[DATA]

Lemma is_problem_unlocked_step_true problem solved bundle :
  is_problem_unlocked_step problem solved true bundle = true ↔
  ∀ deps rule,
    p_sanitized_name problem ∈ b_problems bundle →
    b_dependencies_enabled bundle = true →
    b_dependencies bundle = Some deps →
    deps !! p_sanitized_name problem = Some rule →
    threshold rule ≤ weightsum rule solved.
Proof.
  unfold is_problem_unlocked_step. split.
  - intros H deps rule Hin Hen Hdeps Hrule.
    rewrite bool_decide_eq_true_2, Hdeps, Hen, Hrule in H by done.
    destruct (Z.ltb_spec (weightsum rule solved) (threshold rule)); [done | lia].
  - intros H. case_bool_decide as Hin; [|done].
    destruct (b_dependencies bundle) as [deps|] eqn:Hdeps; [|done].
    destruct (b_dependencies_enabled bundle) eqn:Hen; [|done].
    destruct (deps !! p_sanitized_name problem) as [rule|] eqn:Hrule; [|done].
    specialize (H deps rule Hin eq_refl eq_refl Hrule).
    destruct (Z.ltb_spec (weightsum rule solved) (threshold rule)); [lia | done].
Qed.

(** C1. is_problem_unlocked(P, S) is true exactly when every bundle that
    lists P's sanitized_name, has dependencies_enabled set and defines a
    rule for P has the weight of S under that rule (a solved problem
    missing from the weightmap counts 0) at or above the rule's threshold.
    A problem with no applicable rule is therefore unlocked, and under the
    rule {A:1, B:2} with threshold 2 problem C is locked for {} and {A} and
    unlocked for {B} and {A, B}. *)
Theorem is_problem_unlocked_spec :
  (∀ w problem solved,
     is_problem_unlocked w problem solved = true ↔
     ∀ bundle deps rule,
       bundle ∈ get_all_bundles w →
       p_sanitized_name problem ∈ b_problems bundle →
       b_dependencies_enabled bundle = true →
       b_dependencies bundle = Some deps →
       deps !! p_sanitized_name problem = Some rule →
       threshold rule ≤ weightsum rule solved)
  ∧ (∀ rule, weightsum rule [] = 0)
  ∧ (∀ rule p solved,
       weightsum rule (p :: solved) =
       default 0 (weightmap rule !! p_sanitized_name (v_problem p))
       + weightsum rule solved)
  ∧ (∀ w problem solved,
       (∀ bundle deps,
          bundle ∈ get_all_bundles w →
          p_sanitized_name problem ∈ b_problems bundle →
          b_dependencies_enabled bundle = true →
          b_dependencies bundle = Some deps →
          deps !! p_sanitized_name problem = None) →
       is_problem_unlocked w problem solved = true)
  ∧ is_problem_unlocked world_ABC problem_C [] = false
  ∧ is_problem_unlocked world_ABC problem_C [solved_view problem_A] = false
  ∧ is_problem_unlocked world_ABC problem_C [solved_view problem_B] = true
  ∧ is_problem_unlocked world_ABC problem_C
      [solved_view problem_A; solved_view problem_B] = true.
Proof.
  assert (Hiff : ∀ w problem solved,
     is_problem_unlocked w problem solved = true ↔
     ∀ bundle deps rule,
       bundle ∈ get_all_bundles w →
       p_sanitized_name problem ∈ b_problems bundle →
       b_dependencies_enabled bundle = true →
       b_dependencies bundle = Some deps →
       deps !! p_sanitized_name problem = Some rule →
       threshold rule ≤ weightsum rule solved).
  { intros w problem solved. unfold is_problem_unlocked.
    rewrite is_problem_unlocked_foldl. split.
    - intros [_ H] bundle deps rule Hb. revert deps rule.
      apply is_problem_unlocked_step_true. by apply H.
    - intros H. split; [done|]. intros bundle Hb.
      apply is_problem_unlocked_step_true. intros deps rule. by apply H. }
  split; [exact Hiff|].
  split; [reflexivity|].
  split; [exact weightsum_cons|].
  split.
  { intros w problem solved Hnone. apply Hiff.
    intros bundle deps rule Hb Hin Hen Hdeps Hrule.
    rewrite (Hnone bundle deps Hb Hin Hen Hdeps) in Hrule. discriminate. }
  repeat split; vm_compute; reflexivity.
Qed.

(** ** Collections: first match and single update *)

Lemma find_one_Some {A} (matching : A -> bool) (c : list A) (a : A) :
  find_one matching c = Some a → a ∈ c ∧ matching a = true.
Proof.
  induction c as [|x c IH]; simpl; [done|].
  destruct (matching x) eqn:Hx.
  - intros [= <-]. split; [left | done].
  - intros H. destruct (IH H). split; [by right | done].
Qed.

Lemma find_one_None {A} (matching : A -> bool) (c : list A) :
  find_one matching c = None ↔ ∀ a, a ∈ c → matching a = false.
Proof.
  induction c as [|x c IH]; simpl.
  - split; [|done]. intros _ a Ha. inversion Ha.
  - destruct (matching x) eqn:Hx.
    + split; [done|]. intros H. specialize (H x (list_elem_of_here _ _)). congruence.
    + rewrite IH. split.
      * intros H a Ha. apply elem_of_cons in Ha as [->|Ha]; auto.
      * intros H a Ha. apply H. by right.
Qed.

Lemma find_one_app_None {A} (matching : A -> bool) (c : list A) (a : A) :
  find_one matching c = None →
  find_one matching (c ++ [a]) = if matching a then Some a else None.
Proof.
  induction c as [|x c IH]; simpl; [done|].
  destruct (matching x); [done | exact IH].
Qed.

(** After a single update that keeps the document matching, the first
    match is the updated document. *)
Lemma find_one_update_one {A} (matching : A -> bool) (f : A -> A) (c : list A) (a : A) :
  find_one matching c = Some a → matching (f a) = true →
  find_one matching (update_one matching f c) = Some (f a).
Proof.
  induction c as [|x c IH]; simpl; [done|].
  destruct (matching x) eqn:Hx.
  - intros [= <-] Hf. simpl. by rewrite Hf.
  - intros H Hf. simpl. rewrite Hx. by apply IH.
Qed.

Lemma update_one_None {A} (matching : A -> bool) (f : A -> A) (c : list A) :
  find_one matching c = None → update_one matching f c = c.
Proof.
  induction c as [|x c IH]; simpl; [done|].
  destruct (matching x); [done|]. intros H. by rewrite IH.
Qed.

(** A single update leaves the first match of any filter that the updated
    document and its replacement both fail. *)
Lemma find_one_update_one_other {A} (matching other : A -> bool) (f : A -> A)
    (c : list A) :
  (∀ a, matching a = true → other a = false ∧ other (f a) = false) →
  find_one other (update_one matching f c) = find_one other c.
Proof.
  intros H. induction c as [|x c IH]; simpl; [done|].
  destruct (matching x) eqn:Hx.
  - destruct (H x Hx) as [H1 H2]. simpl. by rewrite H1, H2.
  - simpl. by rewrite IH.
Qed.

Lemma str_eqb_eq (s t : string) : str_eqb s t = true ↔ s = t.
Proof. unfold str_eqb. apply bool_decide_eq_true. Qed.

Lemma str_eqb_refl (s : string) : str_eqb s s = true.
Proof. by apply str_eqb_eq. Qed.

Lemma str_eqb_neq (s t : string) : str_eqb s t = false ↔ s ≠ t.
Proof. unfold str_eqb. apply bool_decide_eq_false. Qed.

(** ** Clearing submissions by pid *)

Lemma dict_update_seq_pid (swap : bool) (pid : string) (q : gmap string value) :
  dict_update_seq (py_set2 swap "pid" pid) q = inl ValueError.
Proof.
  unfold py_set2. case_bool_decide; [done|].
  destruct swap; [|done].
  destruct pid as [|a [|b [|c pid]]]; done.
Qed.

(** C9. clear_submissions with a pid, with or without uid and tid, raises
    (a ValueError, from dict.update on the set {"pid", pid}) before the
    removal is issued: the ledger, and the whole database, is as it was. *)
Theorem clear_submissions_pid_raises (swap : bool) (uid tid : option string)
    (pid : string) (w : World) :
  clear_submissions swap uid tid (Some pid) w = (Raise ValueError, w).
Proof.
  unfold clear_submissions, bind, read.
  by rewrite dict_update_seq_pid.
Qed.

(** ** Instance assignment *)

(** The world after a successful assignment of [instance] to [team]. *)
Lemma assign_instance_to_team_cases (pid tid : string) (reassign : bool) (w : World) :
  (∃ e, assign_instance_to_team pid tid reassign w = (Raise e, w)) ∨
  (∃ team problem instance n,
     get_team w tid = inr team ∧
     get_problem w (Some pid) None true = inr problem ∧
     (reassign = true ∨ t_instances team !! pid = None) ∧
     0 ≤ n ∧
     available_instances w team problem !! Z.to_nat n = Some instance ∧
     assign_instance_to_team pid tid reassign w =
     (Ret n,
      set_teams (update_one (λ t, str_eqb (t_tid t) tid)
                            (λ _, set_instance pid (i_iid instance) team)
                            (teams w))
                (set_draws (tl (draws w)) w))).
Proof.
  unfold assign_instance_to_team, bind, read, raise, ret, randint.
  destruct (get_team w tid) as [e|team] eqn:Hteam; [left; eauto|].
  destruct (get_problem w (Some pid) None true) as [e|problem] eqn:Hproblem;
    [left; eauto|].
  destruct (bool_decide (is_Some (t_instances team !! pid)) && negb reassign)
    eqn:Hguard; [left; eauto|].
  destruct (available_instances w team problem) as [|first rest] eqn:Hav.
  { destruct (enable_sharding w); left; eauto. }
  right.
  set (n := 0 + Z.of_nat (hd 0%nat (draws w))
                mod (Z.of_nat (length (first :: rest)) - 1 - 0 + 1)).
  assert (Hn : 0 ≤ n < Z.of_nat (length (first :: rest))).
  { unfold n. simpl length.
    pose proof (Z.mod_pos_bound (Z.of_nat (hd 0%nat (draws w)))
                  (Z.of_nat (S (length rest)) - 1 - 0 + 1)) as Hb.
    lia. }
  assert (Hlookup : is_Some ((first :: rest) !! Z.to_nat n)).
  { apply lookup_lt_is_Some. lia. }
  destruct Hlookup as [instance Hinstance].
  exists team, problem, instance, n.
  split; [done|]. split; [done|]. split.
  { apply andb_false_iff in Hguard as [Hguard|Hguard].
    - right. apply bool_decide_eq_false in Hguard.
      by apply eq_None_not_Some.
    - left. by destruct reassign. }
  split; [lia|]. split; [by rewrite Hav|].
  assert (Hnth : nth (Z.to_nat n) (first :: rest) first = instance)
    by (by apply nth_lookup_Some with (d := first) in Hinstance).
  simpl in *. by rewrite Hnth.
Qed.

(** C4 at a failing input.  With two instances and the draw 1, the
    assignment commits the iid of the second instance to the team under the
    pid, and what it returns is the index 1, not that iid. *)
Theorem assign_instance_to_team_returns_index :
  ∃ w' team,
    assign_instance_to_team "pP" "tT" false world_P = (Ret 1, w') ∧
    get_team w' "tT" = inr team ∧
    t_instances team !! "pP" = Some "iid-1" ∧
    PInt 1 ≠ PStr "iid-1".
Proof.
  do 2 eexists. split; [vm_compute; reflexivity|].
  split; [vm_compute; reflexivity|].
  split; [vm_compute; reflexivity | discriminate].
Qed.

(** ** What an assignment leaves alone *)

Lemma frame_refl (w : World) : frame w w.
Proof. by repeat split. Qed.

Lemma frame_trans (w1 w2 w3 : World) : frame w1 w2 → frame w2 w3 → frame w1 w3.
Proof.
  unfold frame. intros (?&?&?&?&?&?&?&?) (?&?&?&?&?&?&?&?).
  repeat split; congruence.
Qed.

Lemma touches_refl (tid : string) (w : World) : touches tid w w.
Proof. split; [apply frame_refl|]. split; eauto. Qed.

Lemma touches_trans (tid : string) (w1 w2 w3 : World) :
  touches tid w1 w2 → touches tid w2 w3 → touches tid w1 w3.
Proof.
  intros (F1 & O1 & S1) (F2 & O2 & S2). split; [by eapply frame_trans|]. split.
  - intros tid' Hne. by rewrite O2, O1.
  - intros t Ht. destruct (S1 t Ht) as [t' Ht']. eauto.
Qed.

==

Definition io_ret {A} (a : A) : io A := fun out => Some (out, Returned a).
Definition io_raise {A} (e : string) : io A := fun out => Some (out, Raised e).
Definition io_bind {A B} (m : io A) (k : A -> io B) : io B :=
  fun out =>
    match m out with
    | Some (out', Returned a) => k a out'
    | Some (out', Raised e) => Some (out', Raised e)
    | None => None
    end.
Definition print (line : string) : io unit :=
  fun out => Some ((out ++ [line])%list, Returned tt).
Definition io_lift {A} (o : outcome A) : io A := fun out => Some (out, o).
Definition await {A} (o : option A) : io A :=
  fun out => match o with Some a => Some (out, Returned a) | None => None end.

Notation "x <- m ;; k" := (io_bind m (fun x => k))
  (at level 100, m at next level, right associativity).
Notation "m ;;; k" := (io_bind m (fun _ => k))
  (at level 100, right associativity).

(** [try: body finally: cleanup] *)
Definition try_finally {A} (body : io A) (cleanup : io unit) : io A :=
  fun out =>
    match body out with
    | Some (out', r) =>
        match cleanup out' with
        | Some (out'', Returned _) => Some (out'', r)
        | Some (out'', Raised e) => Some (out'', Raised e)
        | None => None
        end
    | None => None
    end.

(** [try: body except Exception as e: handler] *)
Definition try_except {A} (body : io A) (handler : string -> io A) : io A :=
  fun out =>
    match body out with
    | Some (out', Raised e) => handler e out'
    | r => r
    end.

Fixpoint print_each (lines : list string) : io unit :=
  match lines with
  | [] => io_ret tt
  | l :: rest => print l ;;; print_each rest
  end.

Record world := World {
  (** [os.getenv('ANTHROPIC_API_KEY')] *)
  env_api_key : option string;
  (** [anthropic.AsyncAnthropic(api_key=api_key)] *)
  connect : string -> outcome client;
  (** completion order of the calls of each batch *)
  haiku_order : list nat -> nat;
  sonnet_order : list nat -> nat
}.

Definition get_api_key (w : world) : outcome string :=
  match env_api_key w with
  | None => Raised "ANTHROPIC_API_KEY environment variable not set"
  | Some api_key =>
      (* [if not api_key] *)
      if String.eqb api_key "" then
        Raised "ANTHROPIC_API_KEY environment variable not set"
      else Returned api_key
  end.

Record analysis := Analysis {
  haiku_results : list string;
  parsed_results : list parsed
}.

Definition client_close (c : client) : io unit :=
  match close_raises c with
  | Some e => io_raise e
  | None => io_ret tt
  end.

--

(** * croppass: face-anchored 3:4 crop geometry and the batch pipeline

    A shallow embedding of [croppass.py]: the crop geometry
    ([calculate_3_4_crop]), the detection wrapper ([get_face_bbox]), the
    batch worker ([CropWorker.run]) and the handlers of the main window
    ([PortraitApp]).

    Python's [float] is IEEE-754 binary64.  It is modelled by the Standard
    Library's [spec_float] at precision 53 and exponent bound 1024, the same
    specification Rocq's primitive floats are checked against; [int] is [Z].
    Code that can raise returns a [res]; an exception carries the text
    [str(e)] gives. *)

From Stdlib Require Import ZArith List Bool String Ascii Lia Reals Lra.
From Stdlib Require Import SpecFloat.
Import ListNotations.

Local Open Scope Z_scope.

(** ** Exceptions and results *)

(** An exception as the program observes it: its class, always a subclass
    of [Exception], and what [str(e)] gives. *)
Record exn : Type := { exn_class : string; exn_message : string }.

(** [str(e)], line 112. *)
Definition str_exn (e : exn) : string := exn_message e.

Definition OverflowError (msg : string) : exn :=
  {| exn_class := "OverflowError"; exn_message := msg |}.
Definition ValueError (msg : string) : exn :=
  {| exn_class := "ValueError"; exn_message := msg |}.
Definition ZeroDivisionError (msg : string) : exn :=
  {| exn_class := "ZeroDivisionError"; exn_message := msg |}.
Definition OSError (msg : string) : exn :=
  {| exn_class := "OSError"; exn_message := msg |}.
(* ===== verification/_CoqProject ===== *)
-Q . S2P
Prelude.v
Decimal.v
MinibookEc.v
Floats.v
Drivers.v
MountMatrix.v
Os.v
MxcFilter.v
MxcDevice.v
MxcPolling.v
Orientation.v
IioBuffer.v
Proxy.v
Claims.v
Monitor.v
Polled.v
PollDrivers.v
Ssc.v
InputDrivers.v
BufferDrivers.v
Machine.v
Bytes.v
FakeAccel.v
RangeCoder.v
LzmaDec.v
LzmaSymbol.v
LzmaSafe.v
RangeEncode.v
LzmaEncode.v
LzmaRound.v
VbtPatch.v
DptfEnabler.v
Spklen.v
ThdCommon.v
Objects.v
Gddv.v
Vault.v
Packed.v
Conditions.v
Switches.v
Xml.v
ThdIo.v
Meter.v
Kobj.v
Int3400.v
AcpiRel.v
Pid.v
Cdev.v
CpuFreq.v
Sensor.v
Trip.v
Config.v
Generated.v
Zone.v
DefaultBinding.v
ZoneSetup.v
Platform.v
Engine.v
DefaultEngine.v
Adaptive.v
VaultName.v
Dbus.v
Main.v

[YOUR ASSIGNMENT] When a line in the listing includes the word "lines", report that line in full.

[RESPONSE BOX]
Fixpoint print_each (lines : list string) : io unit :=
  match lines with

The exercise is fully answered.